Lemma strcpy_spec l : forall sn ct m fuel, cstr m ct l -> writable m sn (Z.of_nat (length l) + 1) ->
  (sn <= ct \/ ct + Z.of_nat (length l) < sn) -> (length l < fuel)%nat ->
  exists m', strcpy_loop fuel sn ct m = Ret m' /\ cstr m' sn l /\ same_outside m m' sn (Z.of_nat (length l) + 1).
Proof.
  induction l as [|c l IH]; intros sn ct m fuel Hc Hw Hov Hf; (destruct fuel as [|fuel]; [simpl in Hf; lia|]);
    cbn [strcpy_loop].
  - apply cstr_nil in Hc. rewrite (load_ok _ _ _ Hc), bind_Ret. cbn [Z.eqb].
    rewrite store_ok; [|rewrite <- (Z.add_0_r sn); apply Hw; simpl; lia|unfold is_byte; lia].
    eexists. split; [done|]. split; [apply cstr_nil; by rewrite lookup_insert_eq|].
    intros b Hb. rewrite lookup_insert_ne; [done|simpl in Hb; lia].
  - apply cstr_cons in Hc as (Hc & Hr & Hl). rewrite (load_ok _ _ _ Hc), bind_Ret.
    rewrite (proj2 (Z.eqb_neq c 0)) by lia. cbn [length] in *.
    rewrite store_ok; [|rewrite <- (Z.add_0_r sn); apply Hw; lia|unfold is_byte; lia]. rewrite bind_Ret.
    destruct (IH (sn + 1) (ct + 1) (<[sn := c]> m) fuel) as (m' & R & Hc' & Hs').
    + eapply cstr_agree; [|exact Hl]. intros b Hb. rewrite lookup_insert_ne; [done|lia].
    + apply writable_insert. intros i Hi. replace (sn + 1 + i) with (sn + (1 + i)) by lia. apply Hw. lia.
    + lia.
    + lia.
    + exists m'. split; [done|]. split.
      * apply cstr_cons. split_and!; [|lia|lia|done]. rewrite Hs' by lia. by rewrite lookup_insert_eq.
      * intros b Hb. rewrite Hs' by lia. rewrite lookup_insert_ne; [done|lia].
Qed.

Lemma strncpy_pad_memset n dest m : strncpy_pad n dest m = memset_loop n dest 0 m.
Proof. revert dest m. induction n as [|n IH]; intros; [done|]. cbn. destruct (store m dest 0); [apply IH|done|done]. Qed.

Lemma strncpy_spec n : forall l dest src m,
  cstr m src l -> writable m dest (Z.of_nat n) ->
  (dest + Z.of_nat n <= src \/ src + Z.of_nat (length l) < dest) ->
  exists m', strncpy_loop n dest src m = Ret m' /\
    bytes_at m' dest (take n (l ++ replicate n 0)) /\ same_outside m m' dest (Z.of_nat n).
Proof.
  induction n as [|n IH]; intros l dest src m Hc Hw Hov; cbn [strncpy_loop].
  - exists m. split; [done|]. rewrite take_0. split; [apply bytes_at_nil|by intros b _].
  - destruct l as [|c l].
    + apply cstr_nil in Hc. rewrite (load_ok _ _ _ Hc), bind_Ret. cbn [Z.eqb app].
      rewrite strncpy_pad_memset. rewrite take_ge by by rewrite length_replicate.
      apply memset_spec; [unfold is_byte; lia|done].
    + apply cstr_cons in Hc as (Hc & Hr & Hl). rewrite (load_ok _ _ _ Hc), bind_Ret.
      rewrite (proj2 (Z.eqb_neq c 0)) by lia. cbn [length] in *.
      rewrite store_ok; [|rewrite <- (Z.add_0_r dest); apply Hw; lia|unfold is_byte; lia]. rewrite bind_Ret.
      destruct (IH l (dest + 1) (src + 1) (<[dest := c]> m)) as (m' & R & Hb' & Hs').
      * eapply cstr_agree; [|exact Hl]. intros b Hb. rewrite lookup_insert_ne; [done|lia].
      * apply writable_insert. intros i Hi. replace (dest + 1 + i) with (dest + (1 + i)) by lia. apply Hw. lia.
      * lia.
      * exists m'. split; [done|]. split.
        -- cbn [app take]. apply bytes_at_cons. split; [rewrite Hs' by lia; by rewrite lookup_insert_eq|].
           replace (take n (l ++ replicate (S n) 0)) with (take n (l ++ replicate n 0)); [done|].
           rewrite <- Nat.add_1_r, replicate_add, app_assoc. symmetry. apply take_app_le.
           rewrite length_app, length_replicate. lia.
        -- intros b Hb. rewrite Hs' by lia. rewrite lookup_insert_ne; [done|lia].
Qed.

(** ** strtok *)

Lemma char_in_set_spec ds : forall c set m fuel, cstr m set ds -> (length ds < fuel)%nat ->
  char_in_set fuel c set m = Ret (bool_decide (c ∈ ds)).
Proof.
  induction ds as [|d ds IH]; intros c set m fuel Hc Hf; (destruct fuel as [|fuel]; [simpl in Hf; lia|]); cbn [char_in_set].
  - apply cstr_nil in Hc. rewrite (load_ok _ _ _ Hc), bind_Ret. rewrite bool_decide_eq_false_2; [done|apply not_elem_of_nil].
  - apply cstr_cons in Hc as (Hd & Hr & Hc). rewrite (load_ok _ _ _ Hd), bind_Ret.
    rewrite (proj2 (Z.eqb_neq d 0)) by lia. destruct (Z.eqb_spec c d) as [->|Hne].
    + rewrite bool_decide_eq_true_2; [done|left].
    + rewrite (IH c _ _ fuel Hc) by (simpl in Hf; lia). f_equal. apply bool_decide_ext. rewrite elem_of_cons. naive_solver.
Qed.

Lemma strtok_scan_delim ds t : forall d r a k start delim m fuel setfuel,
  cstr m delim ds -> (length ds < setfuel)%nat -> (length t < fuel)%nat ->
  cstr m a (t ++ d :: r) -> Forall (fun c => c ∉ ds) t -> d ∈ ds ->
  strtok_scan fuel setfuel start delim (mk_strtok a k) m =
    Ret (<[a + Z.of_nat (length t) := 0]> m,
         mk_strtok (a + Z.of_nat (length t) + 1) (k - Z.of_nat (length t) - 1), Some start).
Proof.
  induction t as [|c t IH]; intros d r a k start delim m fuel setfuel Hds Hsf Hf Hc Ht Hd;
    (destruct fuel as [|fuel]; [simpl in Hf; lia|]); cbn [strtok_scan tok_buf chars_left app] in *.
  - apply cstr_cons in Hc as (Hd' & Hr & _). rewrite (load_ok _ _ _ Hd'), bind_Ret.
    rewrite (char_in_set_spec ds) by done. rewrite bind_Ret, bool_decide_eq_true_2 by done.
    rewrite store_ok, bind_Ret by (rewrite ?Hd'; done || unfold is_byte; lia). simpl.
    by rewrite Z.add_0_r, Z.sub_0_r.
  - apply cstr_cons in Hc as (Hc' & Hr & Hc). apply Forall_cons in Ht as [Hcd Ht].
    rewrite (load_ok _ _ _ Hc'), bind_Ret. rewrite (char_in_set_spec ds) by done.
    rewrite bind_Ret, bool_decide_eq_false_2 by done. rewrite (proj2 (Z.eqb_neq c 0)) by lia.
    rewrite (IH d r) by (done || (simpl in Hf; lia)). cbn [length].
    replace (a + Z.of_nat (S (length t))) with (a + 1 + Z.of_nat (length t)) by lia.
    replace (k - Z.of_nat (S (length t))) with (k - 1 - Z.of_nat (length t)) by lia. done.
Qed.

****************

TASK BRIEF
How many lines in these records hold the string "delim"? Reply with the number alone.

PROBLEM SOLUTION
4